◆ **TASK TO COMPLETE**
From the data that follows, print exactly the lines starting at the one containing "induction ds as [|y ds IH]; [destruct Hd|]." and ending at the one containing "assert (E1 : devices_data s1"; include both of them and nothing more.

[Dataset entries]
Lemma variety_damps_previous_class_witness :
  returns (_adjust_probabilities_for_variety (base_probabilities default_config))
    (repeated "medium" 2 0.1)
    (damped "medium" 2 (base_probabilities default_config)).
Proof.
  apply (variety_damps_previous_class (base_probabilities default_config)
           (repeated "medium" 2 0.1) "medium").
  - reflexivity.
  - repeat constructor; discriminate.
  - reflexivity.
  - simpl. tauto.
  - reflexivity.
Defined.

(** *** The randomness stage *)

Lemma getitem_app_fresh (k : string) (v : Q) (todo : dict) :
  forall done, ~ In k (keys done) ->
    getitem k (done ++ (k, v) :: todo) = Some v.
Proof.
  induction done as [|[k' v'] done IH]; intros Hk; simpl.
  - now rewrite String.eqb_refl.
  - destruct (String.eqb_spec k' k) as [->|_].
    + exfalso. apply Hk. now left.
    + apply IH. intros H. apply Hk. now right.
Qed.

Lemma setitem_app_fresh (k : string) (v x : Q) (todo : dict) :
  forall done, ~ In k (keys done) ->
    setitem k x (done ++ (k, v) :: todo) = done ++ (k, x) :: todo.
Proof.
  induction done as [|[k' v'] done IH]; intros Hk; simpl.
  - now rewrite String.eqb_refl.
  - destruct (String.eqb_spec k' k) as [->|_].
    + exfalso. apply Hk. now left.
    + rewrite IH; [reflexivity|]. intros H. apply Hk. now right.
Qed.

Lemma adjust_from_advance (cfg : config) (n : nat) (w : world) :
  forall p i,
    adjust_from cfg (rnd (advance n w)) i p = adjust_from cfg (rnd w) i p.
Proof. induction p as [|[k v] p IH]; intros i; simpl; [reflexivity|]. now rewrite IH. Qed.

Lemma randomness_loop_exact (cfg : config) :
  forall (todo done : dict) (w : world),
    NoDup (keys (done ++ todo)) ->
    randomness_loop (RESPONSE_LENGTH_RANDOMNESS cfg) (keys todo)
      (done ++ todo) w
    = (Ok (done ++ adjust_from cfg (rnd w) (used (rnd w)) todo),
       advance (List.length todo) w).
Proof.
  induction todo as [|[k v] todo IH]; intros done w Hnd.
  - simpl. rewrite !app_nil_r. now destruct w as [s [f pk u]].
  - assert (Hk : ~ In k (keys done)).
    { unfold keys in *. rewrite map_app in Hnd. simpl in Hnd.
      apply NoDup_remove_2 in Hnd. intros H. apply Hnd.
      apply in_or_app. now left. }
    cbn [keys map fst randomness_loop].
    unfold bind at 1, random_random at 1.
    unfold mul_item at 1. rewrite getitem_app_fresh by exact Hk.
    unfold bind at 1, ret at 1.
    rewrite setitem_app_fresh by exact Hk.
    change (map fst todo) with (keys todo).
    set (x := v * (1.0 + RESPONSE_LENGTH_RANDOMNESS cfg
                         * (floats (rnd w) (used (rnd w)) * 2 - 1))).
    change ({| self := self w;
               rnd := {| floats := floats (rnd w); picks := picks (rnd w);
                         used := S (used (rnd w)) |} |})
      with (advance 1 w).
    replace (done ++ (k, x) :: todo) with ((done ++ [(k, x)]) ++ todo)
      by (now rewrite <- app_assoc).
    rewrite IH.
    + rewrite adjust_from_advance, <- app_assoc. cbn [app adjust_from].
      unfold advance. cbn [self rnd floats picks used List.length].
      f_equal. f_equal. f_equal. lia.
    + unfold keys in *. rewrite !map_app in *. simpl in *.
      now rewrite <- app_assoc.
Qed.

Lemma random_adjustment_range (cfg : config) (g : rng) (i : nat) :
  0 <= RESPONSE_LENGTH_RANDOMNESS cfg ->
  0 <= floats g i -> floats g i < 1 ->
  1 - RESPONSE_LENGTH_RANDOMNESS cfg <= random_adjustment cfg g i /\
  random_adjustment cfg g i <= 1 + RESPONSE_LENGTH_RANDOMNESS cfg.
Proof.
  intros HR Hu0 Hu1. unfold random_adjustment.
  set (R := RESPONSE_LENGTH_RANDOMNESS cfg) in *.
  set (u := floats g i) in *.
  assert (0 <= R * u) by now apply Qmult_le_0_compat.
  assert (0 <= R * (1 - u)) by (apply Qmult_le_0_compat; lra).
  split; nra.
Qed.

Lemma adjust_from_keys (cfg : config) (g : rng) :
  forall p i, keys (adjust_from cfg g i p) = keys p.
Proof.
  induction p as [|[k v] p IH]; intros i; simpl; [reflexivity|].
  now rewrite IH.
Qed.

Lemma randomness_scales_each_weight_aux (cfg : config) (p : dict) (w : world) :
  keys p = response_types ->
  _apply_randomness cfg p w
  = (Ok (adjust_from cfg (rnd w) (used (rnd w)) p),
     advance (List.length p) w) /\
  List.length p = 5%nat.
Proof.
  intros Hk. split.
  - unfold _apply_randomness.
    apply (randomness_loop_exact cfg p [] w).
    cbn [app]. rewrite Hk. apply response_types_nodup.
  - apply (f_equal (@List.length string)) in Hk.
    unfold keys in Hk. now rewrite length_map in Hk.
Qed.
(** ** Device registry: the estimate *)

Lemma add_device_accepted (s : tracker) (text : string) (p h : Q) :
  strip text <> "" -> (0 < p)%Q -> (0 < h)%Q -> (h <= 24)%Q ->
  has_name_ci (strip text) (devices_data s) = false ->
  devices_data (fst (add_device s text (Some p) (Some h)))
  = (devices_data s ++ [new_device text p h])%list
  /\ In (information "Success") (snd (add_device s text (Some p) (Some h)))
  /\ unit_cost (fst (add_device s text (Some p) (Some h))) = unit_cost s
  /\ history_data (fst (add_device s text (Some p) (Some h))) = history_data s.
Proof.
  intros Hn Hp Hh Hh24 Hd. unfold add_device.
  apply String.eqb_neq in Hn. rewrite Hn.
  assert (E1 : Qle_bool p 0 = false).
  { destruct (Qle_bool p 0) eqn:E; [|reflexivity].
    apply Qle_bool_iff in E. exfalso. exact (Qlt_not_le _ _ Hp E). }
  assert (E2 : Qle_bool h 0 = false).
  { destruct (Qle_bool h 0) eqn:E; [|reflexivity].
    apply Qle_bool_iff in E. exfalso. exact (Qlt_not_le _ _ Hh E). }
  rewrite E1, E2. cbn [orb]. apply Qltb_ge in Hh24. rewrite Hh24, Hd.
  unfold save_devices. cbn.
  destruct (devices_writable (files s)); cbn; repeat split; auto.
Qed.



(** ** Sums *)






(** ** What every stored entry satisfies *)









(** ** Total usage against the meter *)










(** * Statistics *)

(** ** Keyed dicts *)

Section KeyedDictFacts.
Context {K V : Type} (eqb : K -> K -> bool).
Hypothesis eqb_eq : forall a b, eqb a b = true <-> a = b.
Implicit Types (d : list (K * V)) (k : K) (v : V).










End KeyedDictFacts.




(** ** The shared loop *)

Section TallyFacts.
Context {K : Type} (eqb : K -> K -> bool).
Hypothesis eqb_eq : forall a b, eqb a b = true <-> a = b.
Variables (selected : Entry.t -> bool) (key : Entry.t -> K).






End TallyFacts.

(** ** Plotting a tally *)



Lemma chart_of_plotted {K : Type} (periods : list K) (units : list Q) :
  periods <> [] -> chart_of periods units = plotted periods units.
Proof. destruct periods; [congruence|reflexivity]. Qed.

Section PlotFacts.
Context {K : Type} (eqb : K -> K -> bool) (ltb : K -> K -> bool).

Lemma plot_units_all (D : list (K * bucket)) (g : K -> bucket) (periods : list K) :
  (forall k, In k periods -> kdict_get eqb k D = Some (g k)) ->
  plot_units eqb D periods = Some (map (fun k => bucket_units (g k)) periods).
Proof.
  induction periods as [|k r IH]; intros H; simpl; [reflexivity|].
  rewrite (H k (or_introl eq_refl)), IH; [reflexivity|].
  intros k' Hk'. apply H. right. exact Hk'.
Qed.

(** The graph of a dict whose values are known, over keys handed in. *)
Lemma update_graph_keys (D : list (K * bucket)) (g : K -> bucket) (keys : list K) :
  (D = [] <-> keys = []) ->
  (forall k, In k keys -> kdict_get eqb k D = Some (g k)) ->
  update_graph eqb ltb D (Some keys)
  = Some (chart_of keys (map (fun k => bucket_units (g k)) keys)).
Proof.
  intros Hnil Hget. unfold update_graph.
  destruct D as [|kv D'].
  - rewrite (proj1 Hnil eq_refl). reflexivity.
  - rewrite (plot_units_all _ g keys Hget), chart_of_plotted; [reflexivity|].
    intros E. apply Hnil in E. discriminate.
Qed.

End PlotFacts.


(** ** Sums over a partition *)



Section Partition.
Context {K : Type} (eqb : K -> K -> bool).
Hypothesis eqb_eq : forall a b, eqb a b = true <-> a = b.
Variables (selected : Entry.t -> bool) (key : Entry.t -> K) (f : Entry.t -> Q).


End Partition.


(** ** Yearly statistics *)



(** ** Graphs of relabelled dicts *)


Section Relabel.
Context {A : Type} (label : A -> string) (val : A -> bucket).


End Relabel.

(** ** Monthly statistics *)








(** ** Daily statistics *)













(** ** The weekly graph *)






(** ** Analytics *)

Lemma str_not_empty (y : Z) : String.eqb (str y) "" = false.
Proof.
  apply String.eqb_neq. intros E. pose proof (int_str y) as H.
  rewrite E in H. discriminate H.
Qed.

(** X22. [update_analytics] shows "No data to display" on an empty ledger
    whatever the period and the year text, even an unreadable one; on a
    ledger with entries an empty year text leaves the graph as it is, the
    year text that [str] makes of a year selects that year for the daily,
    weekly and monthly statistics, the yearly statistics ignore it, and an
    unknown period leaves the graph as it is. *)
Theorem update_analytics_dispatch (s : tracker) (period year_str : string) (y : Z) :
  (history_data s = [] ->
     update_analytics s period year_str = Some (graph_of_labels no_data_to_display))
  /\ (history_data s <> [] ->
        update_analytics s period "" = Some graph_unchanged
        /\ update_analytics s "Daily" (str y)
           = option_map graph_of_labels (show_daily_stats s y)
        /\ update_analytics s "Weekly" (str y)
           = option_map graph_of_labels (show_weekly_graph s y)
        /\ update_analytics s "Monthly" (str y)
           = option_map graph_of_labels (show_monthly_stats s y)
        /\ update_analytics s "Yearly" (str y)
           = option_map graph_of_years (show_yearly_stats s)
        /\ (period <> "Daily" -> period <> "Weekly" -> period <> "Monthly" ->
            period <> "Yearly" ->
            update_analytics s period (str y) = Some graph_unchanged)).
Proof.
  unfold update_analytics. split.
  - intros ->. reflexivity.
  - intros Hne. destruct (history_data s) as [|e l]; [congruence|].
    rewrite (str_not_empty y), (int_str y).
    repeat split. intros H1 H2 H3 H4.
    apply String.eqb_neq in H1. apply String.eqb_neq in H2.
    apply String.eqb_neq in H3. apply String.eqb_neq in H4.
    rewrite H1, H2, H3, H4. reflexivity.
Qed.

Lemma update_analytics_dispatch_witness :
  update_analytics weekly_example "Monthly" (str 2024)
  = option_map graph_of_labels (show_monthly_stats weekly_example 2024).
Proof.
  refine (proj1 (proj2 (proj2 (proj2 (proj2
            (update_analytics_dispatch weekly_example "Monthly" "" 2024) _))))).
  vm_compute. discriminate.
Defined.

(** ** Keys of the weekly statistics *)

(** X23. The key that the first loop of [show_weekly_stats] writes for a
    date is read back by the second loop as the year, month and week of
    that date, when the year is not negative, the month from 1 to 12 and
    the day from 1 to 31. *)
Theorem sort_key_round_trip (d : QDate)
  (Hy : 0 <= year d) (Hm : 1 <= month d <= 12) (Hd : 1 <= day d <= 31) :
  parse_key (sort_key d) = Some (year d, month d, week_of_month d)
  /\ 1 <= week_of_month d <= 5.
Proof.
  split.
  - rewrite sort_key_eq.
    apply (key_parse (year d) (month_week d) Hy (month_week_valid d Hm Hd)).
  - unfold week_of_month. Z.div_mod_to_equations. lia.
Qed.

Lemma sort_key_round_trip_witness :
  parse_key (sort_key (mkDate 2024 1 31)) = Some (2024, 1, 5).
Proof.
  refine (proj1 (sort_key_round_trip (mkDate 2024 1 31) _ _ _)); cbn; lia.
Defined.

(** ** Removing devices *)

Lemma filter_other_names (n : string) (ds : list Device.t) :
  ~ In n (map Device.name ds) ->
  filter (fun d => negb (String.eqb (Device.name d) n)) ds = ds.
Proof.
  intros H. induction ds as [|d ds IH]; simpl; [reflexivity|].
  destruct (String.eqb_spec (Device.name d) n) as [E|E].
  - exfalso. apply H. left. exact E.
  - simpl. rewrite IH; [reflexivity|]. intros Hin. apply H. right. exact Hin.
Qed.

Lemma has_name_ci_removed (d : Device.t) (ds : list Device.t) :
  NoDup (folded_names ds) -> In d ds ->
  has_name_ci (Device.name d)
    (filter (fun x => negb (String.eqb (Device.name x) (Device.name d))) ds)
  = false.
Proof.
  intros Hnd Hd.
  destruct (has_name_ci _ _) eqn:E; [|reflexivity]. exfalso.
  apply has_name_ci_iff in E. destruct E as [x [Hx Hl]].
  apply filter_In in Hx. destruct Hx as [Hx Hne].
  apply negb_true_iff, String.eqb_neq in Hne. apply Hne. clear Hne.
  unfold folded_names in Hnd.
  induction ds as [|y ds IH]; [destruct Hd|].
  inversion Hnd as [|? ? Hy Hr]; subst.
  destruct Hd as [->|Hd], Hx as [->|Hx]; try reflexivity.
  - exfalso. apply Hy. rewrite <- Hl. apply (in_map (fun d => lower (Device.name d))).
    exact Hx.
  - exfalso. apply Hy. rewrite Hl. apply (in_map (fun d => lower (Device.name d))).
    exact Hd.
  - apply IH; assumption.
Qed.

(** X24. [remove_device] reports success whether or not a device has the
    given name: with no device of exactly that name the list stays as it
    is.  In a registry whose names differ up to case, removing a listed
    device leaves no device of that name up to case, so the same name can
    be added again with new figures. *)
Theorem remove_then_add_again (s : tracker) (d : Device.t) (n : string) (p h : Q) :
  In (information "Success") (snd (remove_device s n))
  /\ (~ In n (map Device.name (devices_data s)) ->
        devices_data (fst (remove_device s n)) = devices_data s)
  /\ (NoDup (folded_names (devices_data s)) -> In d (devices_data s) ->
      strip (Device.name d) = Device.name d -> Device.name d <> "" ->
      (0 < p)%Q -> (0 < h)%Q -> (h <= 24)%Q ->
      let s1 := fst (remove_device s (Device.name d)) in
      ~ In d (devices_data s1)
      /\ devices_data (fst (add_device s1 (Device.name d) (Some p) (Some h)))
         = (devices_data s1 ++ [new_device (Device.name d) p h])%list).
Proof.
  split; [|split].
  - unfold remove_device. destruct (save_devices _) as [s2 m]. cbn [snd].
    apply in_or_app. right. left. reflexivity.
  - intros H. rewrite remove_device_devices. apply filter_other_names. exact H.
  - intros Hnd Hd Hs Hne Hp Hh Hh24 s1.
    assert (E1 : devices_data s1
                 = filter (fun x => negb (String.eqb (Device.name x) (Device.name d)))
                          (devices_data s))
      by apply remove_device_devices.
    split.
    + rewrite E1. intros Hin. apply filter_In in Hin. destruct Hin as [_ Hin].
      rewrite String.eqb_refl in Hin. discriminate Hin.
    + apply add_device_accepted; try assumption.
      * rewrite Hs. exact Hne.
      * rewrite Hs, E1. apply has_name_ci_removed; assumption.
Qed.

Lemma remove_then_add_again_witness :
  devices_data (fst (remove_device with_fridge "fridge")) = devices_data with_fridge.
Proof.
  refine (proj1 (proj2 (remove_then_add_again with_fridge
                          (new_device "Fridge" 200%Q 5%Q) "fridge" 1%Q 1%Q)) _).
  vm_compute. intros [H|[]]. discriminate H.
Defined.

(** ** Filters against each other *)



Lemma export_matchAt (key : jsstring) (pv : option N) (inp : jsstring) :
  wordKey key ->
  matchAt (exportRegex key) pv inp =
  if lineStart pv then
    match exportHere key inp with
    | Some (m, rest) => Some (mkMatch [] m rest None)
    | None => None
    end
  else None.
Proof.
  intros Hk. unfold matchAt, exportRegex, exportHere.
  remember (Seq (lit key) (Seq (Char 61) (Star isDot))) as T eqn:HT.
  change (mexec (Seq LineStart ?r) Some ?s)
    with (if atLineStart s then mexec r Some s else None).
  change (atLineStart (mkM pv [] inp None)) with (lineStart pv).
  destruct (lineStart pv); [|reflexivity].
  change (mexec (Seq (lit ?p) ?r) Some ?s) with (mexec (lit p) (mexec r Some) s).
  rewrite mexec_lit. cbn [input].
  destruct (stripPrefix (str "export") inp) as [r0|]; [|reflexivity].
  unfold Plus.
  change (mexec (Seq (Seq (CharSet ?p) (Star ?q)) ?r) Some ?s)
    with (mexec (CharSet p) (mexec (Star q) (mexec r Some)) s).
  cbn [mexec input fed].
  destruct r0 as [|x rest]; [reflexivity|].
  cbn [spanRun]. destruct (isWhiteSpace x) eqn:Hx; [|reflexivity].
  cbn [advance prev seen cap input].
  rewrite starFrom_greedy.
  - subst T. rewrite tail_mexec. cbn [input fed fst snd].
    destruct (stripPrefix (key ++ [61]) (snd (spanRun isWhiteSpace rest)))
      as [r|]; [|reflexivity].
    set (ws := fst (spanRun isWhiteSpace rest)).
    set (v := fst (spanRun isDot r)).
    change (mkM (lastOr (Some x) ws)
              (rev_append ws (x :: rev_append (str "export") []))
              (snd (spanRun isWhiteSpace rest)) None)
      with (fed ws (snd (spanRun isWhiteSpace rest))
              (fed [x] rest (fed (str "export") (x :: rest)
                               (mkM pv [] inp None)))).
    rewrite !fed_app, rev_fed_seen. cbn [seen rev app].
    rewrite <- !app_assoc. reflexivity.
  - intros pv' sn c rest' cp Hc. subst T. rewrite tail_mexec. cbn [input].
    rewrite key_head_not_space by assumption. reflexivity.
Qed.

(** The definitions are what the two patterns of [updateEnvFile] find,
    the [export] form first. *)
Lemma definitionAt_patterns (key : jsstring) (pv : option N)
    (inp : jsstring) :
  wordKey key ->
  definitionAt key pv inp =
  match matchAt (exportRegex key) pv inp with
  | Some m => Some (afterEquals (matched m))
  | None =>
      match matchAt (regularRegex key) pv inp with
      | Some m => Some (afterEquals (matched m))
      | None => None
      end
  end.
Proof.
  intros Hk. unfold definitionAt.
  rewrite export_matchAt, regular_matchAt by assumption.
  destruct (lineStart pv); [|reflexivity].
  destruct (exportHere key inp) as [[m rest]|]; [reflexivity|].
  destruct (regularHere key inp) as [[m rest]|]; reflexivity.
Qed.

Lemma word_not_terminator (c : N) :
  isWordChar c = true -> isLineTerminator c = false.
Proof.
  intros H. destruct (isLineTerminator c) eqn:E; [|reflexivity].
  apply terminator_space in E. apply word_not_space in H. congruence.
Qed.

Lemma wordKey_Forall (key : jsstring) :
  wordKey key -> Forall (fun c => isWordChar c = true) key.
Proof.
  unfold wordKey. induction key as [|c key IH]; cbn; [constructor|].
  intros H. apply andb_true_iff in H as [Hc H]. constructor; auto.
Qed.

Lemma keyEq_no_terminator (key : jsstring) :
  wordKey key -> Forall (fun c => isLineTerminator c = false) (key ++ [61]).
Proof.
  intros Hk. apply Forall_app. split.
  - eapply Forall_impl; [apply wordKey_Forall, Hk|].
    intros c. apply word_not_terminator.
  - repeat constructor.
Qed.

Lemma keyEq_split (key tail : jsstring) :
  key ++ 61 :: tail = (key ++ [61]) ++ tail.
Proof. rewrite <- app_assoc. reflexivity. Qed.

Lemma regularHere_iff (key inp : jsstring) :
  is_Some (regularHere key inp) <-> exists tail, inp = key ++ 61 :: tail.
Proof.
  unfold regularHere. split.
  - intros [[m rest] H].
    destruct (stripPrefix (key ++ [61]) inp) as [r|] eqn:E; [|discriminate].
    apply stripPrefix_Some in E. exists r. rewrite (keyEq_split key r).
    exact E.
  - intros [tail ->]. rewrite (keyEq_split key tail), stripPrefix_app. eauto.
Qed.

◆ **EXPECTED ANSWER**
  induction ds as [|y ds IH]; [destruct Hd|].
  inversion Hnd as [|? ? Hy Hr]; subst.
  destruct Hd as [->|Hd], Hx as [->|Hx]; try reflexivity.
  - exfalso. apply Hy. rewrite <- Hl. apply (in_map (fun d => lower (Device.name d))).
    exact Hx.
  - exfalso. apply Hy. rewrite Hl. apply (in_map (fun d => lower (Device.name d))).
    exact Hd.
  - apply IH; assumption.
Qed.

(** X24. [remove_device] reports success whether or not a device has the
    given name: with no device of exactly that name the list stays as it
    is.  In a registry whose names differ up to case, removing a listed
    device leaves no device of that name up to case, so the same name can
    be added again with new figures. *)
Theorem remove_then_add_again (s : tracker) (d : Device.t) (n : string) (p h : Q) :
  In (information "Success") (snd (remove_device s n))
  /\ (~ In n (map Device.name (devices_data s)) ->
        devices_data (fst (remove_device s n)) = devices_data s)
  /\ (NoDup (folded_names (devices_data s)) -> In d (devices_data s) ->
      strip (Device.name d) = Device.name d -> Device.name d <> "" ->
      (0 < p)%Q -> (0 < h)%Q -> (h <= 24)%Q ->
      let s1 := fst (remove_device s (Device.name d)) in
      ~ In d (devices_data s1)
      /\ devices_data (fst (add_device s1 (Device.name d) (Some p) (Some h)))
         = (devices_data s1 ++ [new_device (Device.name d) p h])%list).
Proof.
  split; [|split].
  - unfold remove_device. destruct (save_devices _) as [s2 m]. cbn [snd].
    apply in_or_app. right. left. reflexivity.
  - intros H. rewrite remove_device_devices. apply filter_other_names. exact H.
  - intros Hnd Hd Hs Hne Hp Hh Hh24 s1.
    assert (E1 : devices_data s1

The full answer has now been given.